Design and Build Process Increasingly Used in Public Construction Works
It was previously customary to place separate orders for the design and construction of public works. In recent years, however the so-called design and build process in which one contractor performs all work from design through construction has been used more frequently.
The design and build process has the following advantages. The general contractor is responsible for everything
from design through construction so various kinds of technology and expertise that will be used in construction can be incorporated
during the design process. This enables the general contractor to work to shorten the construction period and reduce costs.
This process also has the disadvantage of being a source of concern for the company placing the order because the designer and general contractor, which would serve as mutual checks on each other, are now one.
Shimizu flawlessly demonstrated its strengths as the No. 1 contractor in the industry in hospital construction during the open bidding process for both the design and building of Matsudo City General Hospital. We decisively reduced costs by improving construction efficiency through such means as revising the plan to enable reduction in the cost of heavy lifting equipment and materials.
This enabled us to present a proposal offering improved function and a better design, and led to receipt of the order.
Two Issues Raised
This hospital is a tertiary emergency medical center that provides 24-hour care to critical patients. It is also a disaster base hospital that will provide medical care during an earthquake or other disaster. It is also a fully equipped medical center that provides pediatric care and perinatal care for mothers and children before and after birth.
Shimizu raised two issues during construction. The first was ensuring the high level of safety and functions required of a hospital that is responsible for advanced medical care for the region.
The other was the comfort felt by visitors and creating spaces where people can seek emotional comfort.
Meeting the Requirements for a Regional Medical Facility
First, in regard to safety and function, it was necessary to ensure that hospital functions and the safety of the people who work there are maintained so that they will be able to provide medical care even during a major disaster. We therefore revised the requirements in our proposal that called for aseismic structure in part of the facility for the power supply plant and staff area and proposed a seismic isolation structure for the entire building. Controlling the shaking that is propagated to the building interior will prevent equipment and furniture inside the building from falling over, and will enable the hospital to function steadily as a disaster base hospital
even in the event of a disaster.
We also used the Shimizu Reinforced-Concrete & Steel System , a hybrid construction system that uses reinforced-concreted columns and steel beams, to achieve a large span. This structure enabled us to minimize structural plan limitations and create
a functional layout that met the hospital’s needs, such as an ICU (Intensive Care Unit) with few columns and good visibility,
and a wide-open reception area, and other desired features.

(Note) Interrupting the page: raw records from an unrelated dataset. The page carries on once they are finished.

(* ===== verification/UnionFind.v ===== *)
(** * Union-find over the vertices (used by the zero-dimensional reducer)

    Specification section 4.4: "maintain a union-find over the [n]
    vertices".  The structure is a parent array; a root is its own
    parent.  [link x y] attaches the root of the younger component under
    the root of the older one; every vertex is born at [0], so the
    specification's tie-break decides: the component whose smallest
    vertex is smaller survives.  Since parents always point to smaller
    vertices, the root of a component is its smallest vertex, and [link]
    attaches the larger root under the smaller.

    - [find] follows parents with a fuel of [n] steps (enough: the
      parent of a non-root is smaller);
    - [uf_wf]: the invariant (length [n], parents below their child);
    - [find_link]: how [link] changes [find];
    - refinement: after linking the edges of a list, two vertices have
      the same root exactly when the edges connect them
      ([clos_refl_sym_trans] of the edge relation).
*)

From S2P Require Import Prelude.
From Stdlib Require Import Relations.

Module UnionFind.

Record union_find := mkUnionFind { parent : list nat }.

Definition uf_new (n : nat) : union_find := mkUnionFind (seq 0 n).

Fixpoint find_fuel (fuel : nat) (p : list nat) (x : nat) : nat :=
  match fuel with
  | 0 => x
  | S fuel' =>
      match p !! x with
      | Some y => if y =? x then x else find_fuel fuel' p y
      | None => x
      end
  end.

Definition find (uf : union_find) (x : nat) : nat :=
  find_fuel (length (parent uf)) (parent uf) x.

Definition link (uf : union_find) (x y : nat) : union_find :=
  let rx := find uf x in
  let ry := find uf y in
  if rx =? ry then uf
  else mkUnionFind (<[Nat.max rx ry := Nat.min rx ry]> (parent uf)).

(** The invariant: [n] entries, each parent at most its child. *)
Definition uf_wf (n : nat) (uf : union_find) : Prop :=
  length (parent uf) = n /\ forall i j, parent uf !! i = Some j -> j <= i.

(** Linking the edges of a list, in order. *)
Definition link_all (uf : union_find) (es : list (nat * nat)) : union_find :=
  fold_left (fun u e => link u e.1 e.2) es uf.

(** The roots: one per component. *)
Definition roots (n : nat) (uf : union_find) : list nat :=
  List.filter (fun i => find uf i =? i) (seq 0 n).

(** The abstract specification: connectivity by a list of edges. *)
Definition edge_rel (es : list (nat * nat)) : relation nat :=
  fun u v => (u, v) ∈ es.

Definition connected (es : list (nat * nat)) : relation nat :=
  clos_refl_sym_trans nat (edge_rel es).

(** ** Lemmas *)

Section Lemmas.
Variable n : nat.

Lemma uf_new_wf : uf_wf n (uf_new n).
Proof.
  split; [apply length_seq|]. intros i j Hj. apply lookup_seq in Hj. lia.
Qed.

Lemma find_fuel_stable p fuel1 fuel2 x :
  (forall i j, p !! i = Some j -> j <= i) -> x < fuel1 -> x < fuel2 ->
  find_fuel fuel1 p x = find_fuel fuel2 p x.
Proof.
  intros Hwf. revert fuel2 x. induction fuel1 as [|f1 IH]; intros [|f2] x H1 H2; try lia.
  cbn [find_fuel]. destruct (p !! x) as [y|] eqn:Hy; [|done].
  destruct (Nat.eqb_spec y x) as [|Hne]; [done|].
  pose proof (Hwf _ _ Hy). apply IH; lia.
Qed.

(** With enough fuel, [find_fuel] unfolds one parent step. *)
Lemma find_fuel_unfold p fuel x :
  (forall i j, p !! i = Some j -> j <= i) -> x < fuel ->
  find_fuel fuel p x =
  match p !! x with
  | Some y => if y =? x then x else find_fuel fuel p y
  | None => x
  end.
Proof.
  intros Hwf Hf. destruct fuel as [|f]; [lia|].
  transitivity (match p !! x with
                | Some y => if y =? x then x else find_fuel f p y
                | None => x
                end); [reflexivity|].
  destruct (p !! x) as [y|] eqn:Hy; [|done].
  destruct (Nat.eqb_spec y x) as [|Hne]; [done|].
  pose proof (Hwf _ _ Hy). apply find_fuel_stable; [done|lia|lia].
Qed.

Lemma find_unfold uf x :
  uf_wf n uf -> x < n ->
  find uf x =
  match parent uf !! x with
  | Some y => if y =? x then x else find uf y
  | None => x
  end.
Proof. intros [Hl Hwf] Hx. unfold find. apply find_fuel_unfold; [done|lia]. Qed.

(** [find] returns a root at most [x]. *)
Lemma find_spec uf x :
  uf_wf n uf -> x < n -> find uf x <= x /\ parent uf !! find uf x = Some (find uf x).
Proof.
  intros Hwf. induction x as [x IH] using lt_wf_ind. intros Hx.
  rewrite find_unfold by done. destruct Hwf as [Hl Hp].
  destruct (parent uf !! x) as [y|] eqn:Hy; [|apply lookup_ge_None in Hy; lia].
  destruct (Nat.eqb_spec y x) as [->|Hne]; [done|].
  pose proof (Hp _ _ Hy). destruct (IH y) as [? ?]; [lia|lia|]. split; [lia|done].
Qed.

Lemma find_root uf r :
  uf_wf n uf -> r < n -> parent uf !! r = Some r -> find uf r = r.
Proof. intros Hwf Hr Hroot. rewrite find_unfold by done. rewrite Hroot. by rewrite Nat.eqb_refl. Qed.

Lemma find_lt uf x : uf_wf n uf -> x < n -> find uf x < n.
Proof. intros Hwf Hx. destruct (find_spec uf x Hwf Hx). lia. Qed.

Lemma link_wf uf x y : uf_wf n uf -> x < n -> y < n -> uf_wf n (link uf x y).
Proof.
  intros [Hl Hp] Hx Hy. unfold link.
  destruct (Nat.eqb_spec (find uf x) (find uf y)); [done|].
  split; simpl; [by rewrite length_insert|].
  intros i j Hj. destruct (decide (i = Nat.max (find uf x) (find uf y))) as [->|Hne].
  - rewrite list_lookup_insert_eq in Hj; [injection Hj; lia|].
    pose proof (find_lt uf x ltac:(done) Hx). pose proof (find_lt uf y ltac:(done) Hy). lia.
  - rewrite list_lookup_insert_ne in Hj by congruence. by apply Hp in Hj.
Qed.

(** How [link] changes the roots: the two components of [x] and [y] now
    share the smaller of their roots; every other vertex keeps its root. *)
Lemma find_link uf x y z :
  uf_wf n uf -> x < n -> y < n -> z < n ->
  find (link uf x y) z =
  if (find uf z =? find uf x) || (find uf z =? find uf y)
  then Nat.min (find uf x) (find uf y) else find uf z.
Proof.
  intros Hwf Hx Hy. pose proof (link_wf uf x y Hwf Hx Hy) as Hwf'.
  destruct (find_spec uf x Hwf Hx) as [_ Hrx]. destruct (find_spec uf y Hwf Hy) as [_ Hry].
  pose proof (find_lt uf x Hwf Hx). pose proof (find_lt uf y Hwf Hy).
  set (rx := find uf x) in *. set (ry := find uf y) in *.
  unfold link in *. fold rx ry in Hwf' |- *.
  destruct (Nat.eqb_spec rx ry) as [Heq|Hne].
  { intros Hz. rewrite <- Heq. destruct (Nat.eqb_spec (find uf z) rx); simpl; [|done]. lia. }
  induction z as [z IH] using lt_wf_ind. intros Hz.
  rewrite (find_unfold _ z Hwf' Hz). cbn [parent].
  destruct (decide (z = Nat.max rx ry)) as [->|Hzne].
  - rewrite list_lookup_insert_eq by (destruct Hwf; lia).
    destruct (Nat.eqb_spec (Nat.min rx ry) (Nat.max rx ry)); [lia|].
    rewrite (find_root _ (Nat.min rx ry) Hwf') by
      (lia || (cbn [parent]; rewrite list_lookup_insert_ne by lia;
               destruct (Nat.min_spec rx ry) as [[_ ->]|[_ ->]]; done)).
    rewrite (find_root uf (Nat.max rx ry) Hwf) by
      (lia || (destruct (Nat.max_spec rx ry) as [[_ ->]|[_ ->]]; done)).
    destruct (Nat.max_spec rx ry) as [[_ ->]|[_ ->]]; rewrite Nat.eqb_refl; simpl;
      [by rewrite orb_true_r|done].
  - rewrite list_lookup_insert_ne by congruence.
    rewrite (find_unfold uf z Hwf Hz).
    destruct Hwf as [Hl Hp].
    destruct (parent uf !! z) as [w|] eqn:Hw; [|apply lookup_ge_None in Hw; lia].
    destruct (Nat.eqb_spec w z) as [->|Hwz].
    + destruct (Nat.eqb_spec z rx), (Nat.eqb_spec z ry); simpl; lia.
    + pose proof (Hp _ _ Hw). apply IH; lia.
Qed.
Lemma connected_mono es es' u v :
  (forall e, e ∈ es -> e ∈ es') -> connected es u v -> connected es' u v.
Proof.
  intros Hsub. induction 1 as [a b Hab| | |].
  - apply rst_step. by apply Hsub.
  - apply rst_refl.
  - by apply rst_sym.
  - by eapply rst_trans.
Qed.

Lemma connected_app_l es es' u v : connected es u v -> connected (es ++ es') u v.
Proof. apply connected_mono. intros e He. apply elem_of_app. by left. Qed.

Lemma connected_nil u v : connected [] u v -> u = v.
Proof.
  induction 1 as [a b Hab| | |]; [by apply elem_of_nil in Hab|done|done|congruence].
Qed.

Lemma find_uf_new u : u < n -> find (uf_new n) u = u.
Proof.
  intros Hu. apply find_root; [apply uf_new_wf|done|]. simpl. apply lookup_seq. lia.
Qed.

Definition edges_below (es : list (nat * nat)) : Prop :=
  Forall (fun e => e.1 < n /\ e.2 < n) es.

(** One [link] refines the addition of one edge. *)
Lemma link_connected uf es x y :
  uf_wf n uf -> x < n -> y < n -> edges_below es ->
  (forall u v, u < n -> v < n -> find uf u = find uf v <-> connected es u v) ->
  forall u v, u < n -> v < n ->
  find (link uf x y) u = find (link uf x y) v <-> connected (es ++ [(x, y)]) u v.
Proof.
  intros Hwf Hx Hy Hes Hc u v Hu Hv. split.
  - rewrite !find_link by done.
    destruct (Nat.eqb_spec (find uf u) (find uf x)) as [Hux|Hux],
             (Nat.eqb_spec (find uf u) (find uf y)) as [Huy|Huy],
             (Nat.eqb_spec (find uf v) (find uf x)) as [Hvx|Hvx],
             (Nat.eqb_spec (find uf v) (find uf y)) as [Hvy|Hvy]; simpl; intros Hfind;
      try (lia || (apply connected_app_l; apply Hc; [done|done|congruence])).
    all: assert (Hxy : connected (es ++ [(x, y)]) x y)
           by (apply rst_step; apply elem_of_app; right; by left).
    all: first
      [ assert (Hu' : connected (es ++ [(x, y)]) u x) by (apply connected_app_l, Hc; done)
      | assert (Hu' : connected (es ++ [(x, y)]) u y) by (apply connected_app_l, Hc; done) ].
    all: first
      [ assert (Hv' : connected (es ++ [(x, y)]) v x) by (apply connected_app_l, Hc; done)
      | assert (Hv' : connected (es ++ [(x, y)]) v y) by (apply connected_app_l, Hc; done) ].
    all: eapply rst_trans; [exact Hu'|].
    all: first [ by apply rst_sym
               | eapply rst_trans; [exact Hxy|]; by apply rst_sym
               | eapply rst_trans; [apply rst_sym; exact Hxy|]; by apply rst_sym ].
  - clear Hu Hv. induction 1 as [a b Hab| | |]; [|done|congruence|congruence].
    apply elem_of_app in Hab as [Hab|Hab].
    + unfold edges_below in Hes. rewrite Forall_forall in Hes.
      destruct (Hes _ Hab) as [Ha Hb]. simpl in Ha, Hb.
      rewrite !find_link by done. rewrite (proj2 (Hc a b Ha Hb)); [done|by apply rst_step].
    + apply list_elem_of_singleton in Hab. injection Hab as -> ->.
      rewrite !find_link by done. rewrite !Nat.eqb_refl. simpl. by rewrite orb_true_r.
Qed.

Lemma link_all_spec es : forall uf es0,
  uf_wf n uf -> edges_below es0 -> edges_below es ->
  (forall u v, u < n -> v < n -> find uf u = find uf v <-> connected es0 u v) ->
  uf_wf n (link_all uf es) /\
  (forall u v, u < n -> v < n ->
     find (link_all uf es) u = find (link_all uf es) v <-> connected (es0 ++ es) u v).
Proof.
  induction es as [|[x y] es IH]; intros uf es0 Hwf H0 Hes Hc.
  - rewrite app_nil_r. by split.
  - unfold edges_below in Hes. apply Forall_cons in Hes as [[Hx Hy] Hes]. simpl in Hx, Hy.
    replace (es0 ++ (x, y) :: es) with ((es0 ++ [(x, y)]) ++ es) by (by rewrite <- app_assoc).
    apply IH; [by apply link_wf|apply Forall_app; split; [done|by repeat constructor]|done|].
    by apply link_connected.
Qed.
Lemma filter_change_one (f g : nat -> bool) (l : list nat) k :
  NoDup l -> k ∈ l -> f k = true -> g k = false ->
  (forall i, i ∈ l -> i <> k -> f i = g i) ->
  length (List.filter f l) = S (length (List.filter g l)).
Proof.
  induction l as [|i l IH]; intros Hnd Hk Hf Hg Hfg; [by apply elem_of_nil in Hk|].
  apply NoDup_cons in Hnd as [Hi Hnd]. simpl.
  apply elem_of_cons in Hk as [->|Hk].
  - rewrite Hf, Hg. simpl. f_equal. f_equal. apply filter_ext_in. intros j Hj.
    apply Hfg; [by right; apply list_elem_of_In|]. intros ->. by apply Hi, list_elem_of_In.
  - rewrite (Hfg i) by (by left || (intros ->; done)).
    destruct (g i); simpl; [f_equal|]; apply IH; try done; intros j Hj Hjk; apply Hfg; [by right|done|by right|done].
Qed.

(** Linking two different components removes exactly one root. *)
Lemma roots_link uf x y :
  uf_wf n uf -> x < n -> y < n -> find uf x <> find uf y ->
  length (roots n uf) = S (length (roots n (link uf x y))).
Proof.
  intros Hwf Hx Hy Hne. unfold roots.
  pose proof (find_lt uf x Hwf Hx). pose proof (find_lt uf y Hwf Hy).
  destruct (find_spec uf x Hwf Hx) as [_ Hrx]. destruct (find_spec uf y Hwf Hy) as [_ Hry].
  set (M := Nat.max (find uf x) (find uf y)).
  assert (HM : find uf M = M).
  { apply find_root; [done|lia|]. unfold M. by destruct (Nat.max_spec (find uf x) (find uf y)) as [[_ ->]|[_ ->]]. }
  apply (filter_change_one _ _ _ M); [apply NoDup_ListNoDup, seq_NoDup|apply elem_of_seq; lia| |..].
  - by rewrite HM, Nat.eqb_refl.
  - rewrite find_link by (done || lia). rewrite HM.
    replace ((M =? find uf x) || (M =? find uf y)) with true
      by (unfold M; destruct (Nat.max_spec (find uf x) (find uf y)) as [[_ ->]|[_ ->]];
          rewrite Nat.eqb_refl; [by rewrite orb_true_r|done]).
    apply Nat.eqb_neq. lia.
  - intros i Hi HiM. apply elem_of_seq in Hi. rewrite find_link by (done || lia).
    destruct (find_spec uf i Hwf ltac:(lia)) as [Hle Hroot].
    destruct (Nat.eqb_spec (find uf i) (find uf x)) as [Hix|Hix],
             (Nat.eqb_spec (find uf i) (find uf y)) as [Hiy|Hiy]; simpl; try done;
      destruct (Nat.eqb_spec (find uf i) i) as [Hii|Hii];
      destruct (Nat.eqb_spec (Nat.min (find uf x) (find uf y)) i); try done; unfold M in HiM; lia.
Qed.

Lemma roots_uf_new : length (roots n (uf_new n)) = n.
Proof.
  unfold roots. rewrite (filter_ext_in _ (fun _ => true)), List.filter_true, length_seq; [done|].
  intros i Hi. apply in_seq in Hi. rewrite find_uf_new by lia. apply Nat.eqb_refl.
Qed.

Lemma elem_of_roots uf r : r ∈ roots n uf <-> r < n /\ find uf r = r.
Proof.
  unfold roots. rewrite list_elem_of_In, filter_In, in_seq, Nat.eqb_eq. lia.
Qed.

(** One component: when all points below [n >= 1] share their root,
    there is exactly one root. *)
Lemma roots_single uf :
  uf_wf n uf -> 1 <= n -> (forall u v, u < n -> v < n -> find uf u = find uf v) ->
  roots n uf = [find uf 0].
Proof.
  intros Hwf Hn Hall.
  assert (Hr : forall r, r ∈ roots n uf -> r = find uf 0).
  { intros r [Hr Hfr]%elem_of_roots. rewrite <- Hfr. by apply Hall. }
  assert (H0 : find uf 0 ∈ roots n uf).
  { destruct (find_spec uf 0 Hwf ltac:(lia)) as [Hle Hp].
    apply elem_of_roots. split; [lia|]. apply find_root; [done|lia|done]. }
  assert (Hnd : NoDup (roots n uf)) by apply NoDup_ListNoDup, List.NoDup_filter, seq_NoDup.
  destruct (roots n uf) as [|x [|y l]]; [by apply not_elem_of_nil in H0| |].
  - by rewrite (Hr x) by by left.
  - apply NoDup_cons in Hnd as [Hx _]. exfalso. apply Hx.
    rewrite (Hr x), (Hr y) by set_solver. by left.
Qed.
End Lemmas.

End UnionFind.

Designing a relaxing space for family members and others
Next, we considered a comfortable space where visitors would feel comfortable and could relax. We utilized the concept of family-centered design to create a space that patients and their families would find emotionally comforting and ease worry and stress over an illness or injury.
For example, we built a family visiting room in the pediatric ward. Some pediatric patients with weak immune systems are restricted from visits, even by family members. So we built a family visiting room that has a glass window
framed by a colorful green border in the wall. We installed microphones and speakers on each side of the window, so that children can see family and play together with friends.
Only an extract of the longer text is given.